Steve Ehlmann (source: St. Charles County website)

“We need new jobs and new investments throughout the region. Relocating existing jobs to one jurisdiction is tantamount to rearranging the deck chairs on the Titanic and is a serious departure from present economic development practices,” Ehlmann wrote in the e-mailed letter to former Washington University Chancellor Mark Wrighton, who chairs a team overseeing development of the plan.

Ehlmann also called for geographic and political balance on the leadership team and board of Greater St. Louis, Inc., which will begin operating officially on Jan. 1. The group is the result of a merger among five area business organizations including Civic Progress, Downtown STL Inc. and the St. Louis Regional Chamber.

McPherson obtained Ehlmann’s letter on Wednesday. The full text is available here.

“The City of St. Louis remains, culturally and recreationally, the center of our region,” Ehlmann wrote.

He added, however, that a map of the region’s employment density “makes it obvious that the jobs center of the region is significantly to the west of downtown; even to the west of Clayton. That center ought to be the starting point for a discussion of economic development. To do otherwise will only create resentment among the majority of people in the region who do not live in St. Louis city or county.”

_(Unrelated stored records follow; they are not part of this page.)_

(** A decision of the compiler [id]: no plan, or one the compiler made for a capability [ok]. *)
Definition decided (id : string) (ok : string -> Prop) (r : CompilerResult.t) : Prop :=
  r.(CompilerResult.compiler_id) = id
  /\ match r.(CompilerResult.plan) with
     | None => r.(CompilerResult.outcome) ≠ CompilerOutcome.COMPILED
     | Some plan => r.(CompilerResult.outcome) = CompilerOutcome.COMPILED
         /\ exists x, compile catalog x = Ok plan /\ ok x.(ExperimentIntent.capability_id)
     end.

Lemma blocked_decided id ok outcome code family :
  outcome ≠ CompilerOutcome.COMPILED -> decided id ok (blocked id outcome code family).
Proof. by split. Qed.
#[local] Hint Extern 1 (decided _ _ (blocked _ _ _ _)) => by apply blocked_decided : core.

Lemma catch_all_decided id (ok : string -> Prop) fallback family r :
  (forall plan, r = Ok plan -> exists x, compile catalog x = Ok plan /\ ok x.(ExperimentIntent.capability_id)) ->
  decided id ok (catch_all id fallback family r).
Proof.
  intros Hr. destruct r as [plan|[]]; cbn [catch_all]; auto.
  split; [done|]. split; [done|]. by apply Hr.
Qed.

Lemma catch_compile_decided id (ok : string -> Prop) family r result :
  (forall plan, r = Ok plan -> exists x, compile catalog x = Ok plan /\ ok x.(ExperimentIntent.capability_id)) ->
  catch_compile id family r = Ok result -> decided id ok result.
Proof.
  intros Hr. destruct r as [plan|[]]; try done; cbn [catch_compile]; intros [= <-].
  - split; [done|]. split; [done|]. by apply Hr.
  - apply blocked_decided. by case_match.
Qed.

Lemma authorization_decided request :
  decided COMPILER_AUTHORIZATION_DIFFERENTIAL (eq "http.authorization.differential")
    (authorization_compile catalog request).
Proof.
  unfold authorization_compile. repeat (case_match; auto). apply catch_all_decided.
  intros plan. unfold plan_authorization_differential. rewrite raise_if_ok. intros [_ Hc]. by eexists.
Qed.

Lemma state_transition_decided request :
  decided COMPILER_STATE_TRANSITION (eq "http.state_transition")
    (state_transition_compile catalog request).
Proof.
  unfold state_transition_compile. repeat (case_match; auto). apply catch_all_decided.
  intros plan. unfold plan_state_transition. rewrite !raise_if_ok. intros (_ & _ & Hc). by eexists.
Qed.

Lemma cell_decided request r :
  cell_compile catalog sha256_json request = Ok r ->
  decided COMPILER_MUTATION_MATRIX_CELL (eq HTTP_TRANSACTION_CAPABILITY) r.
Proof.
  unfold cell_compile. destruct request.(CompilerRequest.family_name) as [name|]; [|intros [= <-]; auto].
  destruct (text_arg_or _ _ _) as [cell_id|]; [|intros [= <-]; auto].
  destruct (lookup_authoritative_mutation_cell _ _ _ _ _) as [cell|[]]; try done; [|intros [= <-]; auto].
  destruct (text_arg_or _ _ _) as [origin|]; [|intros [= <-]; auto].
  destruct (dimensions_missing _ _); [intros [= <-]; auto|].
  set (planned := plan_cell _ _ _ _ _ _).
  assert (Hp : forall plan, planned = Ok plan -> exists x, compile catalog x = Ok plan
             /\ HTTP_TRANSACTION_CAPABILITY = x.(ExperimentIntent.capability_id)).
  { intros plan (b & _ & Hc)%bind_ok. by eexists. }
  intros Hr. destruct planned as [plan|e]; [by eapply catch_compile_decided in Hr|].
  destruct e; try (by eapply catch_compile_decided in Hr). injection Hr as <-. auto.
Qed.

Lemma step_decided request r :
  step_compile catalog request = Ok r -> decided COMPILER_PROTOCOL_STEP (eq "http.raw_exchange") r.
Proof.
  unfold step_compile. destruct (dict_get _ _); try (intros [= <-]; auto; fail).
  destruct (text_arg_or _ "step_id" _); [|intros [= <-]; auto].
  destruct (text_arg _ "control"); [|intros [= <-]; auto].
  destruct (text_arg_or _ "authorized_origin" _); [|intros [= <-]; auto].
  destruct (text_arg_or _ "protocol_lane" _); [|intros [= <-]; auto].
  set (planned := plan_step _ _ _ _ _ _ _ _).
  assert (Hp : forall plan, planned = Ok plan -> exists x, compile catalog x = Ok plan
             /\ "http.raw_exchange" = x.(ExperimentIntent.capability_id)).
  { intros plan (b & _ & Hc)%bind_ok. by eexists. }
  intros Hr. destruct planned as [plan|e]; [by eapply catch_compile_decided in Hr|].
  destruct e; try (by eapply catch_compile_decided in Hr). injection Hr as <-. auto.
Qed.

Lemma variant_decided request r :
  variant_compile catalog request = Ok r ->
  decided COMPILER_MUTATION_VARIANT (eq HTTP_TRANSACTION_CAPABILITY) r.
Proof.
  unfold variant_compile. repeat (case_match; try (intros [= <-]; auto; fail)).
  apply catch_compile_decided. intros plan Hc. by eexists.
Qed.

Lemma generic_decided request r :
  generic_compile catalog request = Ok r -> decided COMPILER_GENERIC_PLANNER (fun _ => True) r.
Proof.
  unfold generic_compile. case_match; [intros [= <-]; auto|].
  assert (Hfrom : forall p c, decided COMPILER_GENERIC_PLANNER (fun _ => True)
                    (from_proposal catalog request p c)).
  { intros p c. unfold from_proposal. destruct (mem _ _); [auto|]. apply catch_all_decided.
    intros plan. unfold plan_admitted_hypothesis. destruct (CapabilityRegistry.get _ _); [|done].
    rewrite raise_if_ok. intros [_ Hp]. destruct (CapabilityDefinition.actions _) as [|[? ?] []]; try done.
    apply bind_ok in Hp as (? & _ & Hc). by eexists. }
  destruct (CompilerRequest.proposal request) as [p|], (CompilerRequest.challenge request) as [c|];
    try (intros [= <-]; apply Hfrom).
  all: repeat (case_match; try (intros [= <-]; auto; fail)).
  all: apply catch_compile_decided; intros plan Hc; by eexists.
Qed.

Lemma registry_decided request r :
  registry_compile catalog sha256_json request = Ok r ->
  exists id ok, decided id ok r
    /\ forall name c, request.(CompilerRequest.family_name) = Some name ->
         family_capability name = Some c -> id ≠ COMPILER_GENERIC_PLANNER /\ forall x, ok x -> x = c.
Proof.
  unfold registry_compile, family_compiler. intros Hr.
  assert (Hother : (if truthy (dict_get "mutation_rule_id" request.(CompilerRequest.arguments))
             then variant_compile catalog request else generic_compile catalog request) = Ok r ->
           exists id ok, decided id ok r).
  { destruct (truthy _); intros Hc; do 2 eexists; [eapply variant_decided, Hc|eapply generic_decided, Hc]. }
  destruct request.(CompilerRequest.family_name) as [name|].
  2: { destruct (Hother Hr) as (id & ok & Hd). by exists id, ok. }
  destruct (Str.is_empty name) eqn:Hn.
  { destruct (Hother Hr) as (id & ok & Hd). exists id, ok. split; [done|].
    intros ? c [= <-]. destruct name; [|done]. done. }
  unfold default_family_compiler in Hr.
  assert (Hcap : forall c, family_capability name = Some c -> c = from_option (fun s => s) "" (family_capability name)).
  { by intros c ->. }
  unfold family_capability in Hcap |- *.
  destruct (name =? _)%string eqn:E1; [injection Hr as <-; do 2 eexists; split; [apply authorization_decided|]|].
  2: destruct (name =? "WORKFLOW_STATE_TRANSITION")%string eqn:E2;
       [injection Hr as <-; do 2 eexists; split; [apply state_transition_decided|]|].
  3: destruct (mem name MUTATION_MATRIX_FAMILIES) eqn:E3;
       [do 2 eexists; split; [by eapply cell_decided|]|].
  4: destruct (mem name PROTOCOL_FAMILIES) eqn:E4; [do 2 eexists; split; [by eapply step_decided|]|].
  1-4: intros ? c [= <-]; rewrite ?E1, ?E2, ?E3, ?E4; intros [= <-]; split; [done|by intros ? <-].
  destruct (Hother Hr) as (id & ok & Hd). exists id, ok. split; [done|].
  intros ? c [= <-]. by rewrite E1, E2, E3, E4.
Qed.

(** C33. A compiled experiment is bound: whichever compiler a request reaches, it returns a plan
    exactly when it says it compiled one, and that plan names a worker action of the registry, has
    the registered minimum as its level and arguments that schema and policy accept.  The request of
    a known family is compiled for the capability of that family and never by the generic
    planner. *)
Theorem compiled_experiments_are_bound sha docs request r :
  registry_from_documents sha docs = Ok catalog ->
  registry_compile catalog sha256_json request = Ok r ->
  (r.(CompilerResult.outcome) = CompilerOutcome.COMPILED <-> is_Some r.(CompilerResult.plan))
  /\ forall plan, r.(CompilerResult.plan) = Some plan ->
     (exists d a,
        CapabilityRegistry.lookup catalog plan.(ExperimentPlan.required_capability)
          plan.(ExperimentPlan.action) = Some (d, a)
        /\ d.(CapabilityDefinition.executor_class) = WORKER_EXECUTOR_CLASS
        /\ plan.(ExperimentPlan.side_effect_level)
           = a.(CapabilityActionDefinition.minimum_side_effect_level)
        /\ compile_arguments plan.(ExperimentPlan.required_capability) a
             plan.(ExperimentPlan.arguments) = Ok tt)
     /\ assert_plan_not_understated catalog plan = Ok tt
     /\ forall name c, request.(CompilerRequest.family_name) = Some name ->
          family_capability name = Some c ->
          plan.(ExperimentPlan.required_capability) = c
          /\ r.(CompilerResult.compiler_id) ≠ COMPILER_GENERIC_PLANNER.
Proof.
  intros [Hreg _]%registry_from_documents_invariant Hr.
  destruct (registry_decided _ _ Hr) as (id & ok & (Hid & Hd) & Hfam).
  destruct r.(CompilerResult.plan) as [plan|]; [|split; [split; [done|by intros [? ?]]|done]].
  destruct Hd as (Ho & x & Hx & Hok). split; [by split; [intros _; eexists|]|].
  intros plan' [= <-]. apply (compile_ok _ _ _ _ _ Hreg) in Hx
    as (d & a & Hl & Hw & Hlev & Hcap & _ & _ & _ & Hargs).
  split; [by exists d, a|]. split.
  - unfold assert_plan_not_understated. unfold CapabilityRegistry.lookup in Hl.
    destruct (CapabilityRegistry.get _ _) as [d'|] eqn:Hg; [|done].
    destruct (CapabilityDefinition.action _ _) as [a'|] eqn:Ha; [|done]. injection Hl as -> ->.
    destruct (registry_names _ _ _ _ _ Hreg Hg) as [_ Hacts]. destruct (Hacts _ _ Ha) as [_ Hle].
    rewrite (proj2 (Z.ltb_ge _ _)) by lia. rewrite (proj2 (Z.ltb_ge _ _)) by lia. done.
  - intros name c Hn Hc. destruct (Hfam _ _ Hn Hc) as [Hg Hx]. rewrite Hcap, (Hx _ Hok), (family_capability_clean _ _ Hc). by subst.
Qed.

(** The arguments the cell compiler reads. *)
Definition CELL_KEYS : list string :=
  ["cell_id"; "selected_cell_id"; "authorized_origin"; "origin"; "path"; "matrix_hash"].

Jason Hall, who will serve as chief executive of Greater St. Louis Inc., said in a telephone interview with McPherson on Wednesday that issues such as crime are important. He added that his group welcomes feedback from officials like Ehlmann, which is why Greater STL released the draft version of the plan on Dec. 3 for the public to review until the end of January.

“We look forward to more engagement,” Hall said. “We’ve got to find…where can we move this region forward. The process of economy-shaping should have healthy tension points. It should have different viewpoints.”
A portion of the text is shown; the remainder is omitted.